_Your assignment_
Determine which lines of the records include the word "shiftl", and copy them.

◆ ◆ ◆ ◆

(** m[0..12] = l[0..7] + n[0..7] * SECP256K1_N_C: 512 bits into 385. *)
Definition reduce_512_m (l : wide) : list Z :=
  let n0 := w8 l in let n1 := w9 l in let n2 := w10 l in let n3 := w11 l in
  let n4 := w12 l in let n5 := w13 l in let n6 := w14 l in let n7 := w15 l in
  let c := Acc (w0 l) 0 0 in
  let c := muladd_fast n0 N_C_0 c in
  let '(m0, c) := extract_fast c in
  let c := sumadd_fast (w1 l) c in
  let c := muladd n1 N_C_0 c in
  let c := muladd n0 N_C_1 c in
  let '(m1, c) := extract c in
  let c := sumadd (w2 l) c in
  let c := muladd n2 N_C_0 c in
  let c := muladd n1 N_C_1 c in
  let c := muladd n0 N_C_2 c in
  let '(m2, c) := extract c in
  let c := sumadd (w3 l) c in
  let c := muladd n3 N_C_0 c in
  let c := muladd n2 N_C_1 c in
  let c := muladd n1 N_C_2 c in
  let c := muladd n0 N_C_3 c in
  let '(m3, c) := extract c in
  let c := sumadd (w4 l) c in
  let c := muladd n4 N_C_0 c in
  let c := muladd n3 N_C_1 c in
  let c := muladd n2 N_C_2 c in
  let c := muladd n1 N_C_3 c in
  let c := sumadd n0 c in
  let '(m4, c) := extract c in
  let c := sumadd (w5 l) c in
  let c := muladd n5 N_C_0 c in
  let c := muladd n4 N_C_1 c in
  let c := muladd n3 N_C_2 c in
  let c := muladd n2 N_C_3 c in
  let c := sumadd n1 c in
  let '(m5, c) := extract c in
  let c := sumadd (w6 l) c in
  let c := muladd n6 N_C_0 c in
  let c := muladd n5 N_C_1 c in
  let c := muladd n4 N_C_2 c in
  let c := muladd n3 N_C_3 c in
  let c := sumadd n2 c in
  let '(m6, c) := extract c in
  let c := sumadd (w7 l) c in
  let c := muladd n7 N_C_0 c in
  let c := muladd n6 N_C_1 c in
  let c := muladd n5 N_C_2 c in
  let c := muladd n4 N_C_3 c in
  let c := sumadd n3 c in
  let '(m7, c) := extract c in
  let c := muladd n7 N_C_1 c in
  let c := muladd n6 N_C_2 c in
  let c := muladd n5 N_C_3 c in
  let c := sumadd n4 c in
  let '(m8, c) := extract c in
  let c := muladd n7 N_C_2 c in
  let c := muladd n6 N_C_3 c in
  let c := sumadd n5 c in
  let '(m9, c) := extract c in
  let c := muladd n7 N_C_3 c in
  let c := sumadd n6 c in
  let '(m10, c) := extract c in
  let c := sumadd_fast n7 c in
  let '(m11, c) := extract_fast c in
  let m12 := c0 c in
  [m0; m1; m2; m3; m4; m5; m6; m7; m8; m9; m10; m11; m12].

(** p[0..8] = m[0..7] + m[8..12] * SECP256K1_N_C: 385 bits into 258. *)
Definition reduce_512_p (m0 m1 m2 m3 m4 m5 m6 m7 m8 m9 m10 m11 m12 : Z) : list Z :=
  let c := Acc m0 0 0 in
  let c := muladd_fast m8 N_C_0 c in
  let '(p0, c) := extract_fast c in
  let c := sumadd_fast m1 c in
  let c := muladd m9 N_C_0 c in
  let c := muladd m8 N_C_1 c in
  let '(p1, c) := extract c in
  let c := sumadd m2 c in
  let c := muladd m10 N_C_0 c in
  let c := muladd m9 N_C_1 c in
  let c := muladd m8 N_C_2 c in
  let '(p2, c) := extract c in
  let c := sumadd m3 c in
  let c := muladd m11 N_C_0 c in
  let c := muladd m10 N_C_1 c in
  let c := muladd m9 N_C_2 c in
  let c := muladd m8 N_C_3 c in
  let '(p3, c) := extract c in
  let c := sumadd m4 c in
  let c := muladd m12 N_C_0 c in
  let c := muladd m11 N_C_1 c in
  let c := muladd m10 N_C_2 c in
  let c := muladd m9 N_C_3 c in
  let c := sumadd m8 c in
  let '(p4, c) := extract c in
  let c := sumadd m5 c in
  let c := muladd m12 N_C_1 c in
  let c := muladd m11 N_C_2 c in
  let c := muladd m10 N_C_3 c in
  let c := sumadd m9 c in
  let '(p5, c) := extract c in
  let c := sumadd m6 c in
  let c := muladd m12 N_C_2 c in
  let c := muladd m11 N_C_3 c in
  let c := sumadd m10 c in
  let '(p6, c) := extract c in
  let c := sumadd_fast m7 c in
  let c := muladd_fast m12 N_C_3 c in
  let c := sumadd_fast m11 c in
  let '(p7, c) := extract_fast c in
  let p8 := u32 (c0 c + m12) in
  [p0; p1; p2; p3; p4; p5; p6; p7; p8].

(** r[0..7] = p[0..7] + p[8] * SECP256K1_N_C, and the final reduction. *)
Definition reduce_512_r (p0 p1 p2 p3 p4 p5 p6 p7 p8 : Z) : scalar :=
  let c := u64 (p0 + N_C_0 * p8) in
  let r0 := Z.land c 0xFFFFFFFF in let c := Z.shiftr c 32 in
  let c := u64 (c + (p1 + N_C_1 * p8)) in
  let r1 := Z.land c 0xFFFFFFFF in let c := Z.shiftr c 32 in
  let c := u64 (c + (p2 + N_C_2 * p8)) in
  let r2 := Z.land c 0xFFFFFFFF in let c := Z.shiftr c 32 in
  let c := u64 (c + (p3 + N_C_3 * p8)) in
  let r3 := Z.land c 0xFFFFFFFF in let c := Z.shiftr c 32 in
  let c := u64 (c + (p4 + p8)) in
  let r4 := Z.land c 0xFFFFFFFF in let c := Z.shiftr c 32 in
  let c := u64 (c + p5) in
  let r5 := Z.land c 0xFFFFFFFF in let c := Z.shiftr c 32 in
  let c := u64 (c + p6) in
  let r6 := Z.land c 0xFFFFFFFF in let c := Z.shiftr c 32 in
  let c := u64 (c + p7) in
  let r7 := Z.land c 0xFFFFFFFF in let c := Z.shiftr c 32 in
  let r := Scalar r0 r1 r2 r3 r4 r5 r6 r7 in
  fst (reduce r (u32 (c + check_overflow r))).

Definition reduce_512 (l : wide) : scalar :=
  match reduce_512_m l with
  | [m0; m1; m2; m3; m4; m5; m6; m7; m8; m9; m10; m11; m12] =>
      match reduce_512_p m0 m1 m2 m3 m4 m5 m6 m7 m8 m9 m10 m11 m12 with
      | [p0; p1; p2; p3; p4; p5; p6; p7; p8] => reduce_512_r p0 p1 p2 p3 p4 p5 p6 p7 p8
      | _ => clear
      end
  | _ => clear
  end.

Definition mul_512 (a b : scalar) : wide :=
  let c := Acc 0 0 0 in
  let c := muladd_fast (d0 a) (d0 b) c in
  let '(l0, c) := extract_fast c in
  let c := muladd (d0 a) (d1 b) c in
  let c := muladd (d1 a) (d0 b) c in
  let '(l1, c) := extract c in
  let c := muladd (d0 a) (d2 b) c in
  let c := muladd (d1 a) (d1 b) c in
  let c := muladd (d2 a) (d0 b) c in
  let '(l2, c) := extract c in
  let c := muladd (d0 a) (d3 b) c in
  let c := muladd (d1 a) (d2 b) c in
  let c := muladd (d2 a) (d1 b) c in
  let c := muladd (d3 a) (d0 b) c in
  let '(l3, c) := extract c in
  let c := muladd (d0 a) (d4 b) c in
  let c := muladd (d1 a) (d3 b) c in
  let c := muladd (d2 a) (d2 b) c in
  let c := muladd (d3 a) (d1 b) c in
  let c := muladd (d4 a) (d0 b) c in
  let '(l4, c) := extract c in
  let c := muladd (d0 a) (d5 b) c in
  let c := muladd (d1 a) (d4 b) c in
  let c := muladd (d2 a) (d3 b) c in
  let c := muladd (d3 a) (d2 b) c in
  let c := muladd (d4 a) (d1 b) c in
  let c := muladd (d5 a) (d0 b) c in
  let '(l5, c) := extract c in
  let c := muladd (d0 a) (d6 b) c in
  let c := muladd (d1 a) (d5 b) c in
  let c := muladd (d2 a) (d4 b) c in
  let c := muladd (d3 a) (d3 b) c in
  let c := muladd (d4 a) (d2 b) c in
  let c := muladd (d5 a) (d1 b) c in
  let c := muladd (d6 a) (d0 b) c in
  let '(l6, c) := extract c in
  let c := muladd (d0 a) (d7 b) c in
  let c := muladd (d1 a) (d6 b) c in
  let c := muladd (d2 a) (d5 b) c in
  let c := muladd (d3 a) (d4 b) c in
  let c := muladd (d4 a) (d3 b) c in
  let c := muladd (d5 a) (d2 b) c in
  let c := muladd (d6 a) (d1 b) c in
  let c := muladd (d7 a) (d0 b) c in
  let '(l7, c) := extract c in
  let c := muladd (d1 a) (d7 b) c in
  let c := muladd (d2 a) (d6 b) c in
  let c := muladd (d3 a) (d5 b) c in
  let c := muladd (d4 a) (d4 b) c in
  let c := muladd (d5 a) (d3 b) c in
  let c := muladd (d6 a) (d2 b) c in
  let c := muladd (d7 a) (d1 b) c in
  let '(l8, c) := extract c in
  let c := muladd (d2 a) (d7 b) c in
  let c := muladd (d3 a) (d6 b) c in
  let c := muladd (d4 a) (d5 b) c in
  let c := muladd (d5 a) (d4 b) c in
  let c := muladd (d6 a) (d3 b) c in
  let c := muladd (d7 a) (d2 b) c in
  let '(l9, c) := extract c in
  let c := muladd (d3 a) (d7 b) c in
  let c := muladd (d4 a) (d6 b) c in
  let c := muladd (d5 a) (d5 b) c in
  let c := muladd (d6 a) (d4 b) c in
  let c := muladd (d7 a) (d3 b) c in
  let '(l10, c) := extract c in
  let c := muladd (d4 a) (d7 b) c in
  let c := muladd (d5 a) (d6 b) c in
  let c := muladd (d6 a) (d5 b) c in
  let c := muladd (d7 a) (d4 b) c in
  let '(l11, c) := extract c in
  let c := muladd (d5 a) (d7 b) c in
  let c := muladd (d6 a) (d6 b) c in
  let c := muladd (d7 a) (d5 b) c in
  let '(l12, c) := extract c in
  let c := muladd (d6 a) (d7 b) c in
  let c := muladd (d7 a) (d6 b) c in
  let '(l13, c) := extract c in
  let c := muladd_fast (d7 a) (d7 b) c in
  let '(l14, c) := extract_fast c in
  let l15 := c0 c in
  Wide l0 l1 l2 l3 l4 l5 l6 l7 l8 l9 l10 l11 l12 l13 l14 l15.

Definition sqr_512 (a : scalar) : wide :=
  let c := Acc 0 0 0 in
  let c := muladd_fast (d0 a) (d0 a) c in
  let '(l0, c) := extract_fast c in
  let c := muladd2 (d0 a) (d1 a) c in
  let '(l1, c) := extract c in
  let c := muladd2 (d0 a) (d2 a) c in
  let c := muladd (d1 a) (d1 a) c in
  let '(l2, c) := extract c in
  let c := muladd2 (d0 a) (d3 a) c in
  let c := muladd2 (d1 a) (d2 a) c in
  let '(l3, c) := extract c in
  let c := muladd2 (d0 a) (d4 a) c in
  let c := muladd2 (d1 a) (d3 a) c in
  let c := muladd (d2 a) (d2 a) c in
  let '(l4, c) := extract c in
  let c := muladd2 (d0 a) (d5 a) c in
  let c := muladd2 (d1 a) (d4 a) c in
  let c := muladd2 (d2 a) (d3 a) c in
  let '(l5, c) := extract c in
  let c := muladd2 (d0 a) (d6 a) c in
  let c := muladd2 (d1 a) (d5 a) c in
  let c := muladd2 (d2 a) (d4 a) c in
  let c := muladd (d3 a) (d3 a) c in
  let '(l6, c) := extract c in
  let c := muladd2 (d0 a) (d7 a) c in
  let c := muladd2 (d1 a) (d6 a) c in
  let c := muladd2 (d2 a) (d5 a) c in
  let c := muladd2 (d3 a) (d4 a) c in
  let '(l7, c) := extract c in
  let c := muladd2 (d1 a) (d7 a) c in
  let c := muladd2 (d2 a) (d6 a) c in
  let c := muladd2 (d3 a) (d5 a) c in
  let c := muladd (d4 a) (d4 a) c in
  let '(l8, c) := extract c in
  let c := muladd2 (d2 a) (d7 a) c in
  let c := muladd2 (d3 a) (d6 a) c in
  let c := muladd2 (d4 a) (d5 a) c in
  let '(l9, c) := extract c in
  let c := muladd2 (d3 a) (d7 a) c in
  let c := muladd2 (d4 a) (d6 a) c in
  let c := muladd (d5 a) (d5 a) c in
  let '(l10, c) := extract c in
  let c := muladd2 (d4 a) (d7 a) c in
  let c := muladd2 (d5 a) (d6 a) c in
  let '(l11, c) := extract c in
  let c := muladd2 (d5 a) (d7 a) c in
  let c := muladd (d6 a) (d6 a) c in
  let '(l12, c) := extract c in
  let c := muladd2 (d6 a) (d7 a) c in
  let '(l13, c) := extract c in
  let c := muladd_fast (d7 a) (d7 a) c in
  let '(l14, c) := extract_fast c in
  let l15 := c0 c in
  Wide l0 l1 l2 l3 l4 l5 l6 l7 l8 l9 l10 l11 l12 l13 l14 l15.

Definition mul (a b : scalar) : scalar := reduce_512 (mul_512 a b).

Definition shr_int (r : scalar) (n : Z) : scalar * Z :=
  let ret := Z.land (d0 r) (Z.shiftl 1 n - 1) in
  let r0 := u32 (Z.shiftr (d0 r) n + u32 (Z.shiftl (d1 r) (32 - n))) in
  let r1 := u32 (Z.shiftr (d1 r) n + u32 (Z.shiftl (d2 r) (32 - n))) in
  let r2 := u32 (Z.shiftr (d2 r) n + u32 (Z.shiftl (d3 r) (32 - n))) in
  let r3 := u32 (Z.shiftr (d3 r) n + u32 (Z.shiftl (d4 r) (32 - n))) in
  let r4 := u32 (Z.shiftr (d4 r) n + u32 (Z.shiftl (d5 r) (32 - n))) in
  let r5 := u32 (Z.shiftr (d5 r) n + u32 (Z.shiftl (d6 r) (32 - n))) in
  let r6 := u32 (Z.shiftr (d6 r) n + u32 (Z.shiftl (d7 r) (32 - n))) in
  let r7 := Z.shiftr (d7 r) n in
  (Scalar r0 r1 r2 r3 r4 r5 r6 r7, ret).

Definition sqr (a : scalar) : scalar := reduce_512 (sqr_512 a).

Definition split_128 (a : scalar) : scalar * scalar :=
  (Scalar (d0 a) (d1 a) (d2 a) (d3 a) 0 0 0 0, Scalar (d4 a) (d5 a) (d6 a) (d7 a) 0 0 0 0).

Definition eq (a b : scalar) : Z :=
  c_bool (Z.lor (Z.lor (Z.lor (Z.lor (Z.lor (Z.lor (Z.lor (Z.lxor (d0 a) (d0 b)) (Z.lxor (d1 a) (d1 b))) (Z.lxor (d2 a) (d2 b))) (Z.lxor (d3 a) (d3 b))) (Z.lxor (d4 a) (d4 b))) (Z.lxor (d5 a) (d5 b))) (Z.lxor (d6 a) (d6 b))) (Z.lxor (d7 a) (d7 b)) =? 0).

◆ ◆ ◆ ◆

_Answer to the problem_
  let ret := Z.land (d0 r) (Z.shiftl 1 n - 1) in
  let r0 := u32 (Z.shiftr (d0 r) n + u32 (Z.shiftl (d1 r) (32 - n))) in
  let r1 := u32 (Z.shiftr (d1 r) n + u32 (Z.shiftl (d2 r) (32 - n))) in
  let r2 := u32 (Z.shiftr (d2 r) n + u32 (Z.shiftl (d3 r) (32 - n))) in
  let r3 := u32 (Z.shiftr (d3 r) n + u32 (Z.shiftl (d4 r) (32 - n))) in
  let r4 := u32 (Z.shiftr (d4 r) n + u32 (Z.shiftl (d5 r) (32 - n))) in
  let r5 := u32 (Z.shiftr (d5 r) n + u32 (Z.shiftl (d6 r) (32 - n))) in
  let r6 := u32 (Z.shiftr (d6 r) n + u32 (Z.shiftl (d7 r) (32 - n))) in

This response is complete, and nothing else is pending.